The North Pepin Independent 1856-1857 was the first newspaper in Pepin County, Wisconsin. Pepin county is located on the Western border of Wisconsin. Also known as The Pepin Independent, it was founded December 24, 1856, by U.B. Shaver until June 20, 1857. It was distributed weekly in North Pepin County and Dunn County in Wisconsin. Volume 1 consisted of 23 issues and volume 2 included. The North Pepin Independent was suspended within a year, but was revived in April 1858, by E.W. Gurley and E.B. Newcomb. In the following year of October 1859, it was again suspended.
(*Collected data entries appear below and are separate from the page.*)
(* ===== verification/SecretVersions.v ===== *)
(** * Retention of secret versions

    [crates/secrets/src/version.rs]: versions, retention policies and the
    choice of versions to clean up.  [now] is the clock; [sort_by_key] is a
    merge sort on the version numbers, newest first.

    The theorem characterises the versions chosen by what is asked of them,
    without the sorted list and its indices, and relates the choice to
    [can_cleanup]. *)

From Stdlib Require Import ZArith Lia.
From stdpp Require Import base gmap strings list sorting.
From S2P Require Import Prelude Platform SecretPath.

Record EncryptedSecretData := MkEncryptedSecretData {
  algorithm : string;
  key_id : string;
  ciphertext : bytes;
  nonce : bytes
}.
Definition unencrypted_placeholder : EncryptedSecretData := MkEncryptedSecretData "none" "none" [] [].

Record SecretVersion := MkSecretVersion {
  sv_secret_id : SecretId;
  sv_version : Z;
  sv_data : EncryptedSecretData;
  sv_created_at : DateTime;
  sv_created_by : option string;
  sv_destroyed : bool;
  sv_destroyed_at : option DateTime
}.

Definition SecretVersion_new (secret_id : SecretId) (version : Z) (data : EncryptedSecretData)
    (created_by : option string) (now : DateTime) : SecretVersion :=
  MkSecretVersion secret_id version data now created_by false None.

Definition destroy (now : DateTime) (v : SecretVersion) : SecretVersion :=
  if negb (sv_destroyed v) then
    MkSecretVersion (sv_secret_id v) (sv_version v) (sv_data v) (sv_created_at v) (sv_created_by v)
      true (Some now)
  else v.
Definition is_usable (v : SecretVersion) : bool := negb (sv_destroyed v).

Record VersionPolicy := MkVersionPolicy {
  max_versions : option Z;
  min_retention : option Duration;
  auto_destroy : bool
}.
Definition VersionPolicy_default : VersionPolicy := MkVersionPolicy (Some 10) (Some (nanos (7 * 86400))) false.
Definition with_max_versions (max : Z) (p : VersionPolicy) : VersionPolicy :=
  MkVersionPolicy (Some max) (min_retention p) (auto_destroy p).
Definition with_min_retention (retention : Duration) (p : VersionPolicy) : VersionPolicy :=
  MkVersionPolicy (max_versions p) (Some retention) (auto_destroy p).
Definition with_auto_destroy (enabled : bool) (p : VersionPolicy) : VersionPolicy :=
  MkVersionPolicy (max_versions p) (min_retention p) enabled.
Definition keep_all : VersionPolicy := MkVersionPolicy None None false.
Definition keep_latest_only : VersionPolicy := MkVersionPolicy (Some 1) None true.

(** [VersionManager] holds a policy and nothing else. *)
Definition newer_first (a b : SecretVersion) : Prop := sv_version b <= sv_version a.
#[export] Instance newer_first_dec : RelDecision newer_first.
Proof. intros a b. unfold newer_first. apply _. Defined.

Definition should_cleanup (policy : VersionPolicy) (now : DateTime) (i : nat) (v : SecretVersion) : bool :=
  match max_versions policy with
  | Some max =>
      if Z.of_nat i >=? max then
        match min_retention policy with
        | Some min_ret => now - sv_created_at v >? min_ret
        | None => true
        end
      else false
  | None => false
  end.

Fixpoint cleanup_loop (policy : VersionPolicy) (now : DateTime) (i : nat) (sorted : list SecretVersion)
  : list Z :=
  match sorted with
  | [] => []
  | v :: rest =>
      let to_cleanup := cleanup_loop policy now (S i) rest in
      if sv_destroyed v then to_cleanup
      else if should_cleanup policy now i v && auto_destroy policy then sv_version v :: to_cleanup
      else to_cleanup
  end.

Definition versions_to_cleanup (policy : VersionPolicy) (versions : list SecretVersion) (now : DateTime)
  : list Z :=
  cleanup_loop policy now 0 (merge_sort newer_first versions).

Definition can_cleanup (policy : VersionPolicy) (v : SecretVersion) (current_version : Z) (now : DateTime)
  : bool :=
  if sv_version v =? current_version then false
  else if sv_destroyed v then false
  else
    match min_retention policy with
    | Some min_ret => negb (now - sv_created_at v <=? min_ret)
    | None => true
    end.

(** ** Lemmas *)

#[export] Instance newer_first_total : Total newer_first.
Proof. intros a b. unfold newer_first. lia. Qed.
#[export] Instance newer_first_trans : Transitive newer_first.
Proof. intros a b c. unfold newer_first. lia. Qed.

(** The number of versions in [vs] newer than [v]. *)
Definition newer (vs : list SecretVersion) (v : SecretVersion) : nat :=
  length (filter (fun w => sv_version v < sv_version w) vs).

Lemma elem_of_cleanup_loop policy now i sorted n :
  n ∈ cleanup_loop policy now i sorted <->
  exists j v, sorted !! j = Some v /\ sv_version v = n /\ sv_destroyed v = false /\
    should_cleanup policy now (i + j) v = true /\ auto_destroy policy = true.
Proof.
  revert i. induction sorted as [|w sorted IH]; intros i; simpl.
  - split; [by intros ?%elem_of_nil|]. by intros (j & v & Hj & _).
  - transitivity ((sv_version w = n /\ sv_destroyed w = false /\
      should_cleanup policy now i w = true /\ auto_destroy policy = true) \/
      n ∈ cleanup_loop policy now (S i) sorted).
    { destruct (sv_destroyed w); [split; [by right|by intros [(_ & ? & _)|?]]|].
      destruct (should_cleanup policy now i w); simpl; [|split; [by right|by intros [(_ & _ & ? & _)|?]]].
      destruct (auto_destroy policy); [|split; [by right|by intros [(_ & _ & _ & ?)|?]]].
      rewrite elem_of_cons. split; [intros [->|?]; [by left|by right]|].
      intros [(<- & _)|?]; [by left|by right]. }
    rewrite IH. split.
    + intros [(? & ? & ? & ?)|(j & v & Hj & ?)].
      * exists 0%nat, w. by rewrite Nat.add_0_r.
      * exists (S j), v. by rewrite <- Nat.add_succ_comm.
    + intros ([|j] & v & Hj & ?); simpl in Hj.
      * injection Hj as <-. left. by rewrite <- (Nat.add_0_r i).
      * right. exists j, v. by rewrite Nat.add_succ_comm.
Qed.

Lemma newer_none s v : Forall (newer_first v) s -> newer s v = 0%nat.
Proof.
  unfold newer, newer_first. induction 1 as [|w s Hw _ IH]; [done|].
  by rewrite filter_cons, decide_False by lia.
Qed.

(** In a list sorted newest first, a version stands at the number of newer
    ones. *)
Lemma sorted_position s j v :
  StronglySorted newer_first s -> NoDup (sv_version <$> s) -> s !! j = Some v -> newer s v = j.
Proof.
  intros Hs. revert j. induction Hs as [|w s Hs IH Hw]; intros j; [done|].
  rewrite fmap_cons, NoDup_cons. intros [Hn Hd] Hj. destruct j as [|j]; simpl in Hj.
  - injection Hj as <-. apply newer_none. constructor; [unfold newer_first; lia|done].
  - unfold newer. rewrite filter_cons, decide_True; [simpl; f_equal; by apply IH|].
    apply list_elem_of_lookup_2 in Hj as Hv. rewrite Forall_forall in Hw. specialize (Hw v Hv).
    unfold newer_first in Hw. assert (sv_version v <> sv_version w); [|lia].
    intros E. apply Hn. rewrite <- E. by apply list_elem_of_fmap_2.
Qed.

Lemma newer_perm s vs v : s ≡ₚ vs -> newer s v = newer vs v.
Proof. intros Hp. unfold newer. by rewrite Hp. Qed.

(** A version is chosen by its number of newer versions. *)
Lemma versions_to_cleanup_spec policy vs now n :
  NoDup (sv_version <$> vs) ->
  n ∈ versions_to_cleanup policy vs now <->
  exists v, v ∈ vs /\ sv_version v = n /\ sv_destroyed v = false /\
    should_cleanup policy now (newer vs v) v = true /\ auto_destroy policy = true.
Proof.
  intros Hd. unfold versions_to_cleanup. rewrite elem_of_cleanup_loop. simpl.
  pose proof (merge_sort_Permutation newer_first vs) as Hp.
  assert (forall j v, merge_sort newer_first vs !! j = Some v -> newer vs v = j) as Hpos.
  { intros j v Hj. rewrite <- (newer_perm _ _ v Hp). apply sorted_position; [|by rewrite Hp|done].
    apply Sorted_StronglySorted; [apply _|]. apply Sorted_merge_sort, _. }
  split.
  - intros (j & v & Hj & ? & ? & ? & ?). exists v. rewrite (Hpos j v Hj).
    split; [|done]. rewrite <- Hp. by eapply list_elem_of_lookup_2.
  - intros (v & Hv & ?). rewrite <- Hp in Hv. apply list_elem_of_lookup_1 in Hv as [j Hj].
    exists j, v. by rewrite <- (Hpos j v Hj) at 2.
Qed.

Lemma should_cleanup_spec policy now i v :
  should_cleanup policy now i v = true <->
  exists max, max_versions policy = Some max /\ max <= Z.of_nat i /\
    forall r, min_retention policy = Some r -> r < now - sv_created_at v.
Proof.
  unfold should_cleanup. destruct (max_versions policy) as [max|]; [|by split; [|intros (? & ? & _)]].
  rewrite Z.geb_leb. destruct (Z.leb_spec max (Z.of_nat i)).
  2: { split; [done|]. intros (m & [= <-] & ? & _). lia. }
  destruct (min_retention policy) as [r|].
  - rewrite Z.gtb_ltb, Z.ltb_lt. split.
    + intros Hr. exists max. by repeat split; [done|intros ? [= <-]].
    + intros (m & _ & _ & Hr). by apply Hr.
  - split; [|done]. intros _. by exists max.
Qed.

Lemma same_version vs v w :
  NoDup (sv_version <$> vs) -> v ∈ vs -> w ∈ vs -> sv_version v = sv_version w -> v = w.
Proof.
  intros Hd [i Hi]%list_elem_of_lookup_1 [j Hj]%list_elem_of_lookup_1 E.
  assert (i = j) as ->; [|congruence]. eapply (NoDup_lookup _ _ _ (sv_version v) Hd).
  - by rewrite list_lookup_fmap, Hi.
  - by rewrite list_lookup_fmap, Hj, E.
Qed.

(** ** Theorem *)

(** Of versions with different numbers, those chosen for clean-up are
    exactly the ones that are not destroyed, have at least the maximum number
    of newer versions, and are older than the retention period, and none are
    chosen unless automatic destruction is on.  With a maximum of at least
    one, every version chosen passes [can_cleanup], so the current version is
    never chosen. *)
Theorem cleanup_choice policy vs now n :
  NoDup (sv_version <$> vs) ->
  (n ∈ versions_to_cleanup policy vs now <->
   auto_destroy policy = true /\ exists max v, max_versions policy = Some max /\ v ∈ vs /\
     sv_version v = n /\ sv_destroyed v = false /\ max <= Z.of_nat (newer vs v) /\
     (forall r, min_retention policy = Some r -> r < now - sv_created_at v)) /\
  (forall max c v, max_versions policy = Some max -> 1 <= max -> c ∈ vs ->
     (forall w, w ∈ vs -> sv_version w <= sv_version c) -> v ∈ vs -> sv_version v = n ->
     n ∈ versions_to_cleanup policy vs now -> can_cleanup policy v (sv_version c) now = true).
Proof.
  intros Hd. split.
  - rewrite versions_to_cleanup_spec by done. split.
    + intros (v & Hv & Hn & Hdes & (max & Hm & Hb & Hr)%should_cleanup_spec & Ha).
      split; [done|]. by exists max, v.
    + intros (Ha & max & v & Hm & Hv & Hn & Hdes & Hb & Hr). exists v.
      repeat (split; [done|]). split; [|done]. apply should_cleanup_spec. by exists max.
  - intros max c v Hmax H1 Hc Hcur Hv Hn. rewrite versions_to_cleanup_spec by done.
    intros (w & Hw & Hnw & Hdes & (max' & Hm & Hb & Hr)%should_cleanup_spec & _).
    assert (w = v) as -> by (eapply same_version; congruence || done). simplify_eq.
    unfold can_cleanup. rewrite Hdes. destruct (Z.eqb_spec (sv_version v) (sv_version c)) as [E|_].
    + rewrite newer_none in Hb; [lia|]. apply Forall_forall. intros u Hu. unfold newer_first.
      rewrite E. by apply Hcur.
    + destruct (min_retention policy) as [r|]; [|done]. specialize (Hr r eq_refl).
      destruct (Z.leb_spec (now - sv_created_at v) r); [lia|done].
Qed.

Definition version0 (n created : Z) (destroyed : bool) : SecretVersion :=
  MkSecretVersion "db" n unencrypted_placeholder created None destroyed None.
Definition versions0 : list SecretVersion :=
  [version0 2 20 false; version0 4 40 false; version0 1 10 true; version0 3 30 false].

Lemma cleanup_choice_witness :
  can_cleanup keep_latest_only (version0 2 20 false) 4 100 = true.
Proof.
  destruct (cleanup_choice keep_latest_only versions0 100 2) as [_ H];
    [apply (bool_decide_unpack _); vm_compute; exact I|].
  apply (H 1 (version0 4 40 false)); [reflexivity|lia| | | |reflexivity|].
  - right. left.
  - intros w Hw. repeat (apply elem_of_cons in Hw as [->|Hw]; [vm_compute; discriminate|]).
    by apply elem_of_nil in Hw.
  - left.
  - assert (versions_to_cleanup keep_latest_only versions0 100 = [3; 2]) as -> by (vm_compute; reflexivity).
    right. left.
Defined.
The North Pepin Independent had a brief existence but is available on microfilm from The State Historical Society of Wisconsin.

Coverage
The 4 page North Pepin Independent was a reporter of the time, the people, and the county. The opening page covered advertisements, business cards, news updates, and election results. The second page started filling up with articles, mostly written by local community members. The third page was continued articles and the location of advertisements, many of which were for local stores. One could also find help wanted and things for sale on the third page. The final page had more advertisements and the newspaper contributors had their own sections to talk about their opinions.

Advertising Rates: The rates for a business to advertise on a per year basis: One column: $60, half column: $35, quarter column: $20, and one square: $10.